PGK1 phosphorylates NLRP3 and mediates inflammasome activation independent of its glycolytic activity

Abstract

Glycolysis is a critical player in the inflammatory response. Phosphoglycerate kinase 1 (PGK1) is an essential enzyme in the glycolysis pathway. However, little is known about its role in inflammatory response. In this study, we report PGK1 as a kinase that directly regulates NLRP3 inflammasome activation in response to lipopolysaccharide (LPS) stimulation via non-glycolytic function. We identified a novel phosphorylation modification of PGK1 at S271, mediated by protein kinase CK2. Importantly, phosphorylation at S271 serves as a molecular switch that activates PGK1's kinase function, activating it to phosphorylate NLRP3. This PGK1-mediated phosphorylation at S448/S449 of NLRP3 subsequently recruits USP14 to facilitate NLRP3 deubiquitination, thereby promoting NLRP3 inflammasome activation.
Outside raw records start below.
(** A session, its records and the answer, or a failure of one of them. *)
Lemma wp_run_and_record node_id command c h G Q :
  (forall h c, lookup_call c -> G h c) -> (forall h r a n d, G h (Audit r a n d)) -> (forall h d, G h (SaveHistory d)) ->
  (forall h c, G h (CloseSession c)) -> (forall h c, G h (OpenSession c)) ->
  (forall t, G (h ++ [ev Now (Ok t); ev (OpenSession c) (Ok tt)]) (RunCommand c command)) ->
  (forall fingerprint result entry,
     command_fingerprint sha256_hex command = Ok fingerprint ->
     (has_history = true -> entry_of fingerprint node_id None result entry) ->
     Q (h ++ ssh_trace c command result ++ given has_audit (executed_event node_id fingerprint result)
        ++ given has_history (ev (SaveHistory entry) (Ok tt))) (Ok (result_of result))) ->
  (forall k e, balanced k -> Q (h ++ k) (Raise e)) ->
  wp (run_and_record sha256_hex has_audit has_history node_id c command) h G Q.
Proof.
  intros HG HA HS HC HO Hrun HQ HR. unfold run_and_record. cmd_step.
  apply wp_execute_ssh; [exact HG|intros; apply HO|exact Hrun|intros; apply HC| |].
  2: { intros k e (Hb & _). by apply HR. }
  intros result. assert (forall k e, balanced k -> Q ((h ++ ssh_trace c command result) ++ k) (Raise e)) as HR'.
  { intros k e Hk. rewrite <- app_assoc. by apply HR, balanced_app. }
  set (h' := h ++ ssh_trace c command result) in *.
  cmd_step. cmd_step. 2: { rewrite <- (app_nil_r h'). by apply HR'. }
  apply wp_record; try done; [|intros; by apply HR'].
  intros entry Hentry. unfold h'. rewrite <- app_assoc. apply (HQ a result entry); [done|].
  intros Hh. destruct (Hentry Hh) as (fp & Hfp & ?). congruence.
Qed.

Lemma wp_execute_command node_id data :
  wp (execute_command sha256_hex has_audit has_history node_id data) [] (single_guard node_id data) (single_outcome node_id data).
Proof.
  unfold execute_command. apply wp_connect; [by intros ? []| |].
  2: { intros k e Hk _. destruct (lookups_quiet k Hk). split; [done|]. by left. }
  intros node conn Hconn. set (h := [] ++ connect_trace node_id node conn).
  assert (untouched h /\ balanced h) as [Hu Hb] by by apply lookups_quiet; repeat constructor.
  apply wp_bind, wp_intent; [done| |]. 2: { intros k e ? ?. split; [by apply balanced_app|]. left. by apply untouched_app. }
  intros fingerprint Hf. set (intent := given has_audit (intent_event node_id fingerprint)).
  assert (balanced intent) as Hbi by by unfold intent; destruct has_audit.
  apply wp_try. apply wp_run_and_record; try done.
  - by intros ? [].
  - intros t. exists node, fingerprint, t. by split_and!.
  - intros fingerprint' result entry Hf' Hentry. split.
    + repeat apply balanced_app; try done; [unfold given; by destruct has_audit|unfold given; by destruct has_history].
    + exists node, conn, fingerprint', result, entry. split_and!; try done. rewrite <- app_assoc. unfold intent.
      destruct has_audit; [|done]. specialize (Hf eq_refl). rewrite Hf in Hf'. by injection Hf' as ->.
  - intros k e Hk. cbn beta iota.
    assert (balanced ((h ++ intent) ++ k)) as Hb' by by repeat apply balanced_app.
    assert (forall exc, (isinstance (exn_type exc) ConnectionFailedError = true -> 
      wp (execute_failed sha256_hex has_audit node_id (cq_command data) e;; lift (Raise exc)) ((h ++ intent) ++ k) 
        (single_guard node_id data) (single_outcome node_id data))) as Hreport.
    { intros exc Hexc. apply wp_execute_failed; [done|..].
      - intros k' _ Hk'. split; [by apply balanced_app|]. right. by left.
      - intros k' e' Hk' Hor. split; [by apply balanced_app|]. do 3 right.
        destruct Hor as [?|[details Hd]]; [by left|right]. exists details. apply elem_of_app. by right. }
    destruct (isinstance (exn_type e) ConnectionFailedError) eqn:Ec; [by apply Hreport|].
    cmd_step; [by apply Hreport|]. split; [done|]. right. right. by left.
Qed.
(** C19: whatever the ports answer, a command runs on a node only in a session opened with the
    node's decrypted credentials and the requested timeout, as it was given, once, and after the
    intent was committed; sessions are closed; on success the exact history is this: lookup,
    connector, intent, session, audit and the bounded record; and a use case that fails has
    touched no node, or reports a failed connection, or could not even log the failure. *)
Theorem node_command_outcome (o : oracle) (node_id : uuid) (data : CommandRequestDTO) :
  let '(r, h) := run o (execute_command sha256_hex has_audit has_history node_id data) [] in
  single_outcome node_id data h r /\ grows (single_guard node_id data) [] h.
Proof. apply wp_run, wp_execute_command. Qed.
Using PGK1^S271A/S271A transgenic mouse model, we further demonstrated that blocking S271 phosphorylation conferred significant protection against LPS-induced endotoxemia and alum-induced peritonitis. Our findings reveal a novel regulatory role of PGK1 in inflammation and provide potential therapeutic strategies for NLRP3-driven diseases.

Keywords: CK2; CP: Immunology; CP: Metabolism; NLRP3; PGK1; USP14; inflammasome; phosphorylation.